### Records supplied ###
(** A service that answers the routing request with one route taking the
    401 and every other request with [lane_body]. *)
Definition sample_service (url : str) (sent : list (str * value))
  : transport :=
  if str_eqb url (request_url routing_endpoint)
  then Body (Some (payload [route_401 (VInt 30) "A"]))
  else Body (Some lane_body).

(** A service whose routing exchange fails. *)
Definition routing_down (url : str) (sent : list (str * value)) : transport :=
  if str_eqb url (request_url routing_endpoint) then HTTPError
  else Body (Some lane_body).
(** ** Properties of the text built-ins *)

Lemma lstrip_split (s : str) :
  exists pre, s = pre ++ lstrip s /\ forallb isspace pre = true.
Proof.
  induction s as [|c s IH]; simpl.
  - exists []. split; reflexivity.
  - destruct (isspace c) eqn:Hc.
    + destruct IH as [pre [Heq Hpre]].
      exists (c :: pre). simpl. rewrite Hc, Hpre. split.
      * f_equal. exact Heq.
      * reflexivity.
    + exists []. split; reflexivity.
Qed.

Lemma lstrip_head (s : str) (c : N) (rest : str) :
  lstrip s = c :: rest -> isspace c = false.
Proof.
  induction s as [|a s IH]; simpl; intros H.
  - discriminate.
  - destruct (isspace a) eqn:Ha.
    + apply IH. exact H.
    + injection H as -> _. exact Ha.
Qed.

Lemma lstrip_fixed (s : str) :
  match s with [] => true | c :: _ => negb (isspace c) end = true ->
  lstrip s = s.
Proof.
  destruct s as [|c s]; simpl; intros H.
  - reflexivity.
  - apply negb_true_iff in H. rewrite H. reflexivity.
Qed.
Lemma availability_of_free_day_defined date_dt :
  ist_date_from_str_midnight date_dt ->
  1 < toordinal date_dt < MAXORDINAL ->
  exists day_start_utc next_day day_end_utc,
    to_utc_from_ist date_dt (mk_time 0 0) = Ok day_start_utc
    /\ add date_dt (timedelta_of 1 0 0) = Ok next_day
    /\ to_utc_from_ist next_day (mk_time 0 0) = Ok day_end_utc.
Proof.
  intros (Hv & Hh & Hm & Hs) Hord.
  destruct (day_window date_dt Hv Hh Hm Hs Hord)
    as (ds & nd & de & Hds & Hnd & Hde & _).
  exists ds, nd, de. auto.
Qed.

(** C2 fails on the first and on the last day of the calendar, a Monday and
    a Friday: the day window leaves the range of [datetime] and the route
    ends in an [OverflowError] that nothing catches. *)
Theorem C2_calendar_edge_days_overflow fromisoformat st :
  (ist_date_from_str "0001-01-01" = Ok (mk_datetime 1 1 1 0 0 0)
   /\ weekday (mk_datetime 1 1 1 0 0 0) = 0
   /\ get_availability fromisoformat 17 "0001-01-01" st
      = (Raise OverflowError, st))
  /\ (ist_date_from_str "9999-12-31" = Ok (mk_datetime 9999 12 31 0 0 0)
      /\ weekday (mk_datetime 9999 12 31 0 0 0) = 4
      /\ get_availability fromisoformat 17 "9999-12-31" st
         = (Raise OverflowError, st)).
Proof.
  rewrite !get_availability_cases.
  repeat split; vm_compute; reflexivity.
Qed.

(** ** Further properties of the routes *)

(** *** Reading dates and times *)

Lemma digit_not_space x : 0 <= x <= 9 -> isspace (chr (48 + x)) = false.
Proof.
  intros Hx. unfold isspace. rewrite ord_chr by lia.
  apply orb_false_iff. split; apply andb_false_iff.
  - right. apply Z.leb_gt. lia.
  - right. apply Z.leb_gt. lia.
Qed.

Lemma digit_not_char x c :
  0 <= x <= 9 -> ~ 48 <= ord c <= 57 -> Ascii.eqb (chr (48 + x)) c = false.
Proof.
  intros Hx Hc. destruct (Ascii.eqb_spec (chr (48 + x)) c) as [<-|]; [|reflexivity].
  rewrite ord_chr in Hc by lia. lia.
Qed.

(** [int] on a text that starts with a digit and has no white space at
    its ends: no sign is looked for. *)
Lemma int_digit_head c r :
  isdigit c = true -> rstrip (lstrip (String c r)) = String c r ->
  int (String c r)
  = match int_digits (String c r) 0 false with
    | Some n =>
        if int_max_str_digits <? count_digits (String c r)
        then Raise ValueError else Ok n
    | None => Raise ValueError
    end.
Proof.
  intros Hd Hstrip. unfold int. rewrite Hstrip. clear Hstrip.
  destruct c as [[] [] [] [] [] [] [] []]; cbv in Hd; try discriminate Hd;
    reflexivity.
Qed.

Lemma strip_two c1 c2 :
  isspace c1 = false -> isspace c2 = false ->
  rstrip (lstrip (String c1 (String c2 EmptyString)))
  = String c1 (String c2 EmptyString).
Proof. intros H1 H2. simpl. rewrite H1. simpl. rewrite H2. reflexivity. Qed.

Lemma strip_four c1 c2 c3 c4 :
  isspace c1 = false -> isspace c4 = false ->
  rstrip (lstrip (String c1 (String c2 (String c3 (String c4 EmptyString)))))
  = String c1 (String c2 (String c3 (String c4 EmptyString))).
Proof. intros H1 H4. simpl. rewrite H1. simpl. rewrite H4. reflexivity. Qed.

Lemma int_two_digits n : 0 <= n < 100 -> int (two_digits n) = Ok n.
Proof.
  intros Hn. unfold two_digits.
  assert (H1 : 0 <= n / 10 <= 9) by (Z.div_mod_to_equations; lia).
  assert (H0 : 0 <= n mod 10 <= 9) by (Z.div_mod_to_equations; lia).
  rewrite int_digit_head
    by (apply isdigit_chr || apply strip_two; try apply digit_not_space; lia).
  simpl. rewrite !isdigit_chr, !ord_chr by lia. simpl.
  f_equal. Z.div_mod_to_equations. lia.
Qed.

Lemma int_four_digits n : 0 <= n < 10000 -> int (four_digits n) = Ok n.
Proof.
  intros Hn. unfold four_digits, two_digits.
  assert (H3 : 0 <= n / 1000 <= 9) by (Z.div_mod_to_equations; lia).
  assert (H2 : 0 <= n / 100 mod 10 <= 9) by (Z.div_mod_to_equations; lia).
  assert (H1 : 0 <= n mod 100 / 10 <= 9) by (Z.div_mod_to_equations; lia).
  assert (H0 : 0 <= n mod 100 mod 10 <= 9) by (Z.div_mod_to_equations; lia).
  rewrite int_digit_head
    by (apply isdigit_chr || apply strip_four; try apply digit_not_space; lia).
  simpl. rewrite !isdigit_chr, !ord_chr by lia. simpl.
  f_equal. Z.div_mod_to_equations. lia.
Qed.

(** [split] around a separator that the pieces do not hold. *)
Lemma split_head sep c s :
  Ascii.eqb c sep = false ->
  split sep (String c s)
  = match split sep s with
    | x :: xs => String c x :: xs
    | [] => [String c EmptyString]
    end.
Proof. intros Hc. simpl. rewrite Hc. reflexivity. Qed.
###
### Records supplied ###
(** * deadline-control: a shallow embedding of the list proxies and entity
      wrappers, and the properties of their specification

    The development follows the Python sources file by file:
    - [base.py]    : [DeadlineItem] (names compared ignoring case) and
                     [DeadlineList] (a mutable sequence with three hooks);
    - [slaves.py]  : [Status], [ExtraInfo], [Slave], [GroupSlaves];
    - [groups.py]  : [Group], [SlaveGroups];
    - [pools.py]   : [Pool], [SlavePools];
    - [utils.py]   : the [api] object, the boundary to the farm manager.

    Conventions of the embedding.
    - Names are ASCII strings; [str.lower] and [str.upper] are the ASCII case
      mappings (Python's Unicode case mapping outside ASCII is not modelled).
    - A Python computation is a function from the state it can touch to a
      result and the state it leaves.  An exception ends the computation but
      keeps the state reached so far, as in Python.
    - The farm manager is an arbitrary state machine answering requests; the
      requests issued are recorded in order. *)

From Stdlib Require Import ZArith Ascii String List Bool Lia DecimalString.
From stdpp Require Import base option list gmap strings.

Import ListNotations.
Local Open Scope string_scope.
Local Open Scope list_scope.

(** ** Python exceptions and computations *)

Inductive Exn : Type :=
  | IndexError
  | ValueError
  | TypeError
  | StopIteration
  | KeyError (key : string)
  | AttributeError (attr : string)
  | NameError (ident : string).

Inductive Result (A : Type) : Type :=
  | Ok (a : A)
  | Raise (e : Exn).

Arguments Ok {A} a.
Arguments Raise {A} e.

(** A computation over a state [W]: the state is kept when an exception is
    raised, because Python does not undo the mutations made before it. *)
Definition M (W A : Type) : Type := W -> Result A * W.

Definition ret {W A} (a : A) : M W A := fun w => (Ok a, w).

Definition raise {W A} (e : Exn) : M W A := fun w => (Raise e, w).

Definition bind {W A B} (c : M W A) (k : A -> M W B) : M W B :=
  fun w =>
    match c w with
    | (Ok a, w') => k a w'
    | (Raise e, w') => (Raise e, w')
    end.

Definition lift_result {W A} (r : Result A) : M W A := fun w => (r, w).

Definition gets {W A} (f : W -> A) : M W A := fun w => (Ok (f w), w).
###
Task item: Write down exactly the span of lines above from the one containing "(** A service that" to the one containing "Lemma lstrip_split (s", both ends included.

Task result:
(** A service that answers the routing request with one route taking the
    401 and every other request with [lane_body]. *)
Definition sample_service (url : str) (sent : list (str * value))
  : transport :=
  if str_eqb url (request_url routing_endpoint)
  then Body (Some (payload [route_401 (VInt 30) "A"]))
  else Body (Some lane_body).

(** A service whose routing exchange fails. *)
Definition routing_down (url : str) (sent : list (str * value)) : transport :=
  if str_eqb url (request_url routing_endpoint) then HTTPError
  else Body (Some lane_body).
(** ** Properties of the text built-ins *)

Lemma lstrip_split (s : str) :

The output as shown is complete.